# Sklearn models

In this notebook, a usage demo of all the chosen scikit-learn models is presented. In particular, the following have been added to those in the task:
- DecisionTreeClassifier
- QuadraticDiscriminantAnalysis

Furthermore, in this demo the saving of results will be ignored to avoid overwriting the outputs.

## Imports

In [None]:
import os
import warnings
from typing import Dict

import numpy as np
import pandas as pd
from sklearn.model_selection import StratifiedKFold, GridSearchCV

from src.models.config import best_param_grid_model
from src.models.sklearn_models import balance, preprocess, test_eval, save_fold_model
from src.utils.const import DATA_DIR, SEED, NUM_BINS
from src.utils.util_models import fix_random

In [None]:
warnings.filterwarnings('ignore', category=UserWarning)

### Useful path to data

In [None]:
ROOT_DIR = os.path.join(os.getcwd(), '..')
PROCESSED_DIR = os.path.join(ROOT_DIR, DATA_DIR, 'processed')

### Fix random seed

In [None]:
fix_random(SEED)

## Import final dataset

In [None]:
final_stored = pd.read_parquet(os.path.join(PROCESSED_DIR, 'final.parquet'))
final = (final_stored
         .assign(rating_discrete=pd.cut(final_stored.loc[:, 'rating_mean'], bins=NUM_BINS, labels=False))
         .astype({'rating_discrete': 'int32'})
         .drop(columns=['rating_mean']))

## Train & Test

Trains and tests are performed in the following function. To verify that a certain configuration works well with different test sets and to perform hyperparameter optimization, 5-fold cross validation was implemented internally and externally. The internal one in the sklearn models is handled by the GridSearchCV, which performs the hyperparameter search automatically. Finally, the ` test_eval` function loads the previously saved model and evaluates its performance metrics, also printing the multiclass roc plot when it's possible.


In [None]:
def train_test(df: pd.DataFrame, model_group: str, model_idx: int, param_grid: Dict):
    data = df.loc[:, df.columns != 'rating_discrete']
    target = df['rating_discrete']

    N_SPLITS = 5

    cv_outer = StratifiedKFold(n_splits=N_SPLITS, shuffle=True)
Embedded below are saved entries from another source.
(* ===== verification/DocFacts.v ===== *)
(** * DocFacts: how documents are laid out and read back

    The layout a sequence of writes produces (contents in order, a page never
    split, its rest filled with zeros), and that the page loop of the reader
    visits exactly those contents. *)

From S2P Require Import Prelude Text Platform RawData Encoder Decoder.
From S2P Require Import Params EventHeader DecodedEvent Query DbFile DocStore.
From stdpp Require Import base list numbers strings.

Import Query DocStore.
Local Open Scope Z_scope.
Local Open Scope hv_scope.

(** ** Layout *)

(** The padding before a content of [n] bytes when [len] bytes are used. *)
Definition padding (ps len n : Z) : bytes :=
  if ps - len mod ps <? n then replicate (Z.to_nat (ps - len mod ps)) 0 else [].

Definition layout (ps : Z) (cs : list bytes) : bytes :=
  foldl (λ acc c, acc ++ padding ps (Zlen acc) (Zlen c) ++ c) [] cs.

Lemma layout_snoc ps cs c :
  layout ps (cs ++ [c]) =
    layout ps cs ++ padding ps (Zlen (layout ps cs)) (Zlen c) ++ c.
Proof. unfold layout. by rewrite foldl_app. Qed.

(** What follows the contents already laid out. *)
Fixpoint laid_after (ps len : Z) (cs : list bytes) : bytes :=
  match cs with
  | [] => []
  | c :: cs =>
      let p := padding ps len (Zlen c) in
      p ++ c ++ laid_after ps (len + Zlen p + Zlen c) cs
  end.

Lemma layout_app ps cs1 cs2 :
  layout ps (cs1 ++ cs2) = layout ps cs1 ++ laid_after ps (Zlen (layout ps cs1)) cs2.
Proof.
  revert cs1. induction cs2 as [|c cs2 IH]; intros cs1; [by rewrite !app_nil_r|].
  change (c :: cs2) with ([c] ++ cs2). rewrite app_assoc, IH, layout_snoc. cbn [laid_after app].
  rewrite <- !app_assoc. do 3 f_equal. rewrite !Zlen_app. f_equal. lia.
Qed.

(** ** Outcomes *)

Lemma obind_assoc {A B C} (m : outcome A) (k : A → outcome B) (l : B → outcome C) :
  obind (obind m k) l = obind m (λ a, obind (k a) l).
Proof. by destruct m. Qed.

Lemma obind_ext {A B} (m : outcome A) (k l : A → outcome B) :
  (∀ a, k a = l a) → obind m k = obind m l.
Proof. intros E. destruct m; cbn; [apply E|done..]. Qed.

(** ** Streams that are good *)

Abbreviation at_pos f p := (mkIn true f p false false).

Lemma s32_small z : 0 <= z < 2 ^ 31 → s32 z = z.
Proof. intros Hz. apply sgn_small; [done|]. unfold is_s. lia. Qed.

Lemma HasReadFileEnd_good f p : 0 <= p < 2 ^ 31 → HasReadFileEnd (at_pos f p) = (false, at_pos f p).
Proof. intros Hp. unfold HasReadFileEnd. cbn. rewrite s32_small by done. by zcase; [lia|]. Qed.

Lemma sread_within f p n :
  0 <= p → 0 <= n → p + n <= Zlen f →
  sread n (at_pos f p) = (take (Z.to_nat n) (drop (Z.to_nat p) f), at_pos f (p + n)).
Proof.
  intros Hp Hn Hf. unfold sread. cbn [good eofbit failbit negb andb ipos ifile is_open].
  rewrite Zlen_take by (rewrite Zlen_drop; lia). by rewrite Z.ltb_irrefl.
Qed.

(** Reading exactly the middle part of a file. *)
Lemma sread_app pre x post :
  sread (Zlen x) (at_pos (pre ++ x ++ post) (Zlen pre)) =
    (x, at_pos (pre ++ x ++ post) (Zlen pre + Zlen x)).
Proof.
  rewrite sread_within by (zlen; auto using Zlen_nonneg; pose proof (Zlen_nonneg pre);
    pose proof (Zlen_nonneg x); pose proof (Zlen_nonneg post); lia).
  by rewrite drop_Zlen, take_Zlen.
Qed.

Lemma overlay_full got init : Zlen got = Zlen init → overlay got init = got.
Proof.
  intros Hl. unfold overlay. rewrite drop_ge; [apply app_nil_r|]. unfold Zlen in Hl. lia.
Qed.

Lemma ReadValueAndReset_at pre v post :
  0 <= v < 2 ^ 32 →
  ReadValueAndReset (at_pos (pre ++ le_bytes 4 v ++ post) (Zlen pre)) =
    (v, at_pos (pre ++ le_bytes 4 v ++ post) (Zlen pre)).
Proof.
  intros Hv. unfold ReadValueAndReset.
  pose proof (sread_app pre (le_bytes 4 v) post) as E. rewrite Zlen_le_bytes in E.
  change (Z.of_nat 4) with 4 in E. rewrite E. rewrite overlay_full by done.
  rewrite le_value_bytes_small by (change (8 * Z.of_nat 4) with 32; lia).
  f_equal. unfold seekg. cbn [failbit ipos is_open ifile]. f_equal. lia.
Qed.

(** At the end of the file the value stays 0 and the stream has failed. *)
Lemma ReadValueAndReset_end f :
  ReadValueAndReset (at_pos f (Zlen f)) = (0, mkIn true f (Zlen f) false true).
Proof.
  unfold ReadValueAndReset, sread. cbn [good eofbit failbit negb andb ipos ifile is_open].
  rewrite drop_ge by (unfold Zlen; lia). rewrite take_nil. change (Zlen (@nil Z)) with 0.
  rewrite Z.add_0_r. done.
Qed.

(** ** The page loop *)

Section Pages.
Context `{HP : Heap} `{!HeapTotal HP}.
Context (H : bytes) (ps : Z).
Hypothesis page_range : 1024 <= ps <= 255 * 1024.

Abbreviation hs := (Zlen H).

(** A content that fits a page. *)
Definition content_ok (c : bytes) : Prop :=
  MIN_CONTENT_SIZE <= Zlen c <= ps ∧ ∃ rest, c = le_bytes 4 (Zlen c) ++ rest.

Context {St : Type} (cb : bytes → St → outcome St).

Fixpoint run_callback (cs : list bytes) (st : St) : outcome St :=
  match cs with [] => Done st | c :: cs => obind (cb c st) (run_callback cs) end.

(** The reader is inside page [pi], at [L] bytes after the header. *)
Definition in_page (pi L : Z) : Prop := 0 <= pi ∧ pi * ps <= L <= (pi + 1) * ps.

Lemma in_page_mod pi L : in_page pi L → L < (pi + 1) * ps → L mod ps = L - pi * ps.
Proof. intros [Hpi HL] Hlt. symmetry. apply Z.mod_unique_pos with pi; lia. Qed.

Lemma page_bounds pi L :
  in_page pi L → L < 2 ^ 31 → 0 <= pi < 2 ^ 31 - 1 ∧ 0 <= ps * (pi + 1) < 2 ^ 31 + 2 ^ 20.
Proof. intros [Hpi HL] Hlt. nia. Qed.

(** [HasReadPageEnd] by the position in the page. *)
Lemma HasReadPageEnd_at f pi L :
  in_page pi L → hs + L <= Zlen f < 2 ^ 31 →
  HasReadPageEnd hs ps pi (at_pos f (hs + L)) =
    Done ((0 <? L) && ((pi + 1) * ps <=? L + 4), at_pos f (hs + L)).
Proof.
  intros Hp Hf. pose proof (Zlen_nonneg H). destruct (Hp) as [Hpi HL].
  destruct (page_bounds pi L Hp) as [Hb1 Hb2]; [lia|]. unfold HasReadPageEnd.
  rewrite HasReadFileEnd_good by lia. cbn [tellg good eofbit failbit negb andb ipos fst].
  rewrite (u32_small (hs + L)) by (unfold is_u; lia). rewrite (u32_small (pi + 1)) by (unfold is_u; lia).
  rewrite (u32_small (ps * _)) by (unfold is_u; lia). rewrite u64_small by (unfold is_u; lia).
  destruct (Z.leb_spec (hs + L) hs), (Z.ltb_spec 0 L); try lia; [done|]. cbn [andb].
  destruct (Z.eqb_spec (hs + L) (hs + ps * (pi + 1))).
  - by rewrite (proj2 (Z.leb_le _ _)) by lia.
  - rewrite (proj2 (Z.eqb_neq ps 0)) by lia. replace (hs + L - hs) with L by lia.
    rewrite (in_page_mod pi L) by (done || lia). do 2 f_equal. unfold HIVIEW_BLOCK_SIZE.
    destruct (Z.leb_spec ps (L - pi * ps + 4)), (Z.leb_spec ((pi + 1) * ps) (L + 4)); done || lia.
Qed.

(** Reading a content that starts here. *)
Lemma read_here pre c post pi fuel st :
  let f := H ++ pre ++ c ++ post in
  content_ok c → Zlen f < 2 ^ 31 → in_page pi (Zlen pre) → Zlen pre + Zlen c <= (pi + 1) * ps →
  ReadPages hs ps (Zlen f) (S fuel) cb pi (at_pos f (hs + Zlen pre)) st =
    obind (cb c st) (λ st,
      ReadPages hs ps (Zlen f) fuel cb pi (at_pos f (hs + Zlen (pre ++ c))) st).
Proof.
  intros f [Hc (rest & Ec)] Hf Hp Hfit. pose proof (Zlen_nonneg H). pose proof (Zlen_nonneg pre).
  pose proof (Zlen_nonneg post). unfold MIN_CONTENT_SIZE, HIVIEW_BLOCK_SIZE, SIZEOF_CONTENT_HEADER,
    CRC_SIZE in Hc.
  assert (hs + Zlen pre + Zlen c <= Zlen f) as Hlen by (subst f; rewrite !Zlen_app; lia).
  cbn [ReadPages]. rewrite HasReadFileEnd_good by lia. unfold ReadContent.
  rewrite HasReadPageEnd_at by (done || lia). cbn [obind].
  rewrite (proj2 (Z.leb_gt ((pi + 1) * ps) (Zlen pre + 4))) by lia. rewrite andb_false_r.
  assert (f = (H ++ pre) ++ le_bytes 4 (Zlen c) ++ (rest ++ post)) as Ef.
  { subst f. rewrite Ec at 1. by rewrite <- !app_assoc. }
  rewrite <- Zlen_app. pose proof (ReadValueAndReset_at (H ++ pre) (Zlen c) (rest ++ post)) as E.
  rewrite <- Ef in E. rewrite E by (unfold MIN_CONTENT_SIZE in *; lia). clear E.
  rewrite (proj2 (Z.ltb_ge (Zlen c) _)) by (unfold MIN_CONTENT_SIZE, HIVIEW_BLOCK_SIZE,
    SIZEOF_CONTENT_HEADER, CRC_SIZE; lia).
  rewrite gtb_false by (unfold MAX_NEW_SIZE; lia).
  destruct (new_bytes_total (Zlen c)) as [init Hi]; [unfold MEM_MAX; lia|]. rewrite Hi.
  assert (sread (Zlen c) (at_pos f (Zlen (H ++ pre))) = (c, at_pos f (Zlen (H ++ pre) + Zlen c))) as ->.
  { replace f with ((H ++ pre) ++ c ++ post) by (subst f; by rewrite <- !app_assoc).
    apply sread_app. }
  rewrite overlay_full by (by rewrite (new_bytes_len _ _ Hi)).
  by rewrite !Zlen_app, Z.add_assoc.
Qed.

(** Going on to the next page: the rest of this one is zeros. *)
Lemma read_next_page pre pad post pi fuel st :
  let f := H ++ pre ++ pad ++ post in
  Forall (eq 0) pad → post ≠ [] → Zlen f < 2 ^ 31 → in_page pi (Zlen pre) → 0 < Zlen pre →
  Zlen pre + Zlen pad = (pi + 1) * ps →
  ReadPages hs ps (Zlen f) (S fuel) cb pi (at_pos f (hs + Zlen pre)) st =
    ReadPages hs ps (Zlen f) fuel cb (pi + 1) (at_pos f (hs + Zlen (pre ++ pad))) st.
Proof.
  intros f Hz Hne Hf Hp Hpos Hend. pose proof (Zlen_nonneg H). pose proof (Zlen_nonneg pad).
  assert (0 < Zlen post) by (destruct post; [done|rewrite Zlen_cons; pose proof (Zlen_nonneg post); lia]).
  assert (hs + (pi + 1) * ps < Zlen f) as Hlen by (subst f; rewrite !Zlen_app; lia).
  destruct (page_bounds pi (Zlen pre) Hp) as [Hb1 Hb2]; [lia|]. destruct Hp as [Hpi HL].
  cbn [ReadPages]. rewrite HasReadFileEnd_good by lia. unfold ReadContent.
  rewrite HasReadPageEnd_at by (split; lia || lia). cbn [obind].
  rewrite (proj2 (Z.ltb_lt 0 _)) by done. cbn [andb].
  assert (∃ r, (if (pi + 1) * ps <=? Zlen pre + 4 then (DOC_STORE_READ_EMPTY, [], at_pos f (hs + Zlen pre))
    else let '(contentSize, s) := ReadValueAndReset (at_pos f (hs + Zlen pre)) in
      if contentSize <? MIN_CONTENT_SIZE then (DOC_STORE_READ_EMPTY, [], s)
      else if contentSize >? MAX_NEW_SIZE then (DOC_STORE_ERROR_MEMORY, [], s)
      else match new_bytes contentSize with
           | Some content => let '(got, s) := sread contentSize s in
                             (DOC_STORE_SUCCESS, overlay got content, s)
           | None => (DOC_STORE_ERROR_MEMORY, [], s) end) =
    (DOC_STORE_READ_EMPTY, r, at_pos f (hs + Zlen pre))) as [r Er].
  { exists []. destruct (Z.leb_spec ((pi + 1) * ps) (Zlen pre + 4)); [done|].
    destruct pad as [|a [|b [|c [|d pad]]]]; autorewrite with zlen in Hend; try lia.
    rewrite !Forall_cons in Hz. destruct Hz as (<- & <- & <- & <- & _).
    pose proof (ReadValueAndReset_at (H ++ pre) 0 (pad ++ post)) as E.
    rewrite <- app_assoc in E. change (le_bytes 4 0) with [0; 0; 0; 0] in E. cbn [app] in E.
    subst f. cbn [app]. rewrite <- Zlen_app, E by lia. done. }
  rewrite Er. rewrite u32_small by (unfold is_u; lia). unfold SeekgPage.
  rewrite HasReadFileEnd_good by lia. rewrite (u32_small (ps * _)) by (unfold is_u; lia).
  rewrite u64_small by (unfold is_u; lia). rewrite s32_small by lia.
  rewrite (proj2 (Z.ltb_lt _ _)) by lia. unfold seekg. cbn [failbit is_open ifile].
  do 2 f_equal. rewrite Zlen_app. lia.
Qed.

(** The end of the document. *)
Lemma read_end pre pi fuel st :
  let f := H ++ pre in
  Zlen f < 2 ^ 30 → in_page pi (Zlen pre) →
  ReadPages hs ps (Zlen f) (S fuel) cb pi (at_pos f (hs + Zlen pre)) st = Done (Some st).
Proof.
  intros f Hf Hp. pose proof (Zlen_nonneg H). pose proof (Zlen_nonneg pre).
  assert (Zlen f = hs + Zlen pre) as Hlen by (subst f; by rewrite Zlen_app).
  destruct (page_bounds pi (Zlen pre) Hp) as [Hb1 Hb2]; [lia|]. destruct (Hp) as [Hpi HL].
  cbn [ReadPages]. rewrite HasReadFileEnd_good by lia. unfold ReadContent.
  rewrite HasReadPageEnd_at by (done || lia). cbn [obind].
  destruct ((0 <? Zlen pre) && ((pi + 1) * ps <=? Zlen pre + 4)).
  - rewrite u32_small by (unfold is_u; lia). unfold SeekgPage.
    rewrite HasReadFileEnd_good by lia. rewrite (u32_small (ps * _)) by (unfold is_u; lia).
    rewrite u64_small by (unfold is_u; lia). rewrite s32_small by lia.
    by rewrite (proj2 (Z.ltb_ge _ _)) by lia.
  - rewrite <- Hlen, ReadValueAndReset_end. done.
Qed.

(** Where the next content starts: here, or at the start of the next page. *)
Lemma padding_cases c pi L :
  content_ok c → in_page pi L → 0 <= L →
  (padding ps L (Zlen c) = [] ∧ L + Zlen c <= (pi + 1) * ps) ∨
  (Forall (eq 0) (padding ps L (Zlen c)) ∧ L + Zlen (padding ps L (Zlen c)) = (pi + 1) * ps ∧ 0 < L).
Proof.
  intros [Hc _] Hp HL0. destruct (Hp) as [Hpi HL]. unfold padding.
  destruct (Z.eq_dec L ((pi + 1) * ps)) as [->|Hne].
  - right. rewrite Z.mod_mul by lia. rewrite (proj2 (Z.ltb_ge _ _)) by lia.
    split; [done|]. rewrite Zlen_nil. nia.
  - rewrite (in_page_mod pi L) by (done || lia). destruct (Z.ltb_spec (ps - (L - pi * ps)) (Zlen c)).
    + right. rewrite Zlen_replicate by lia. split; [by apply Forall_replicate|]. nia.
    + left. split; [done|]. lia.
Qed.

(** From any point of a layout the loop visits the contents that follow. *)
Lemma read_layout cs : ∀ pre pi fuel st,
  let f := H ++ pre ++ laid_after ps (Zlen pre) cs in
  Forall content_ok cs → Zlen f < 2 ^ 30 → in_page pi (Zlen pre) → (2 * length cs < fuel)%nat →
  ReadPages hs ps (Zlen f) fuel cb pi (at_pos f (hs + Zlen pre)) st =
    obind (run_callback cs st) (λ st, Done (Some st)).
Proof.
  induction cs as [|c cs IH]; intros pre pi fuel st f Hcs Hf Hp Hfuel;
    (destruct fuel as [|fuel]; [cbn in Hfuel; lia|]).
  { subst f. cbn [laid_after] in *. rewrite app_nil_r in *. by rewrite read_end by done. }
  apply Forall_cons in Hcs as [Hc Hcs]. cbn [laid_after] in f.
  set (pad := padding ps (Zlen pre) (Zlen c)) in f. cbn [length] in Hfuel.
  set (rest := laid_after ps (Zlen pre + Zlen pad + Zlen c) cs) in f.
  assert (f = H ++ (pre ++ pad ++ c) ++ laid_after ps (Zlen (pre ++ pad ++ c)) cs) as Ef.
  { subst f rest. rewrite !Zlen_app, Z.add_assoc. by rewrite <- !app_assoc. }
  pose proof (Zlen_nonneg c).
  assert (∀ pi' fuel st, (S fuel > 2 * length cs + 1)%nat → in_page pi' (Zlen (pre ++ pad)) →
    Zlen (pre ++ pad) + Zlen c <= (pi' + 1) * ps →
    ReadPages hs ps (Zlen f) (S fuel) cb pi' (at_pos f (hs + Zlen (pre ++ pad))) st =
    obind (run_callback (c :: cs) st) (λ st, Done (Some st))) as Hhere.
  { intros pi' fuel' st' Hfuel' [Hp1 Hp2] Hfit.
    pose proof (read_here (pre ++ pad) c rest pi' fuel' st') as Eh. cbn zeta in Eh.
    replace (H ++ (pre ++ pad) ++ c ++ rest) with f in Eh by (subst f; by rewrite <- !app_assoc).
    rewrite Eh by (first [done | lia | split; lia]). cbn [run_callback]. rewrite obind_assoc.
    apply obind_ext. intros st''. specialize (IH (pre ++ pad ++ c) pi' fuel' st''). cbn zeta in IH.
    rewrite <- Ef in IH. rewrite <- app_assoc. apply IH; [done|done| |lia].
    rewrite app_assoc, Zlen_app. split; lia. }
  destruct (padding_cases c pi (Zlen pre) Hc Hp (Zlen_nonneg _)) as [[Ep Hfit]|(Hz & Hend & Hpos)];
    fold pad in Ep || fold pad in Hz, Hend.
  - rewrite Ep, app_nil_r in Hhere. apply Hhere; [lia|done|done].
  - pose proof (read_next_page pre pad (c ++ rest) pi fuel st) as En. cbn zeta in En.
    change (H ++ pre ++ pad ++ c ++ rest) with f in En.
    destruct fuel as [|fuel]; [lia|].
    destruct Hc as [Hc1 Hc2]. destruct Hp as [Hpi HL]. change MIN_CONTENT_SIZE with 47 in Hc1.
    rewrite En; [apply Hhere; [lia| |]; rewrite Zlen_app; [split|]; lia|done| |lia|done|done|done].
    intros [Ec _]%app_nil. rewrite Ec, Zlen_nil in Hc1. lia.
Qed.

End Pages.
    correct_param_grid = [param_grid[model_group][model_idx]]

    for model_name, estimator, param_grid in correct_param_grid:
        outer_results = []
        outer_f1_results = []
        for fold, (train_idx, test_idx) in enumerate(cv_outer.split(data, y=target), 1):
            print(f'Fold {fold}')
            train_data, test_data = data.iloc[train_idx, :], data.iloc[test_idx, :]
            train_target, test_target = target[train_idx], target[test_idx]

            cv_inner = StratifiedKFold(n_splits=N_SPLITS, shuffle=True)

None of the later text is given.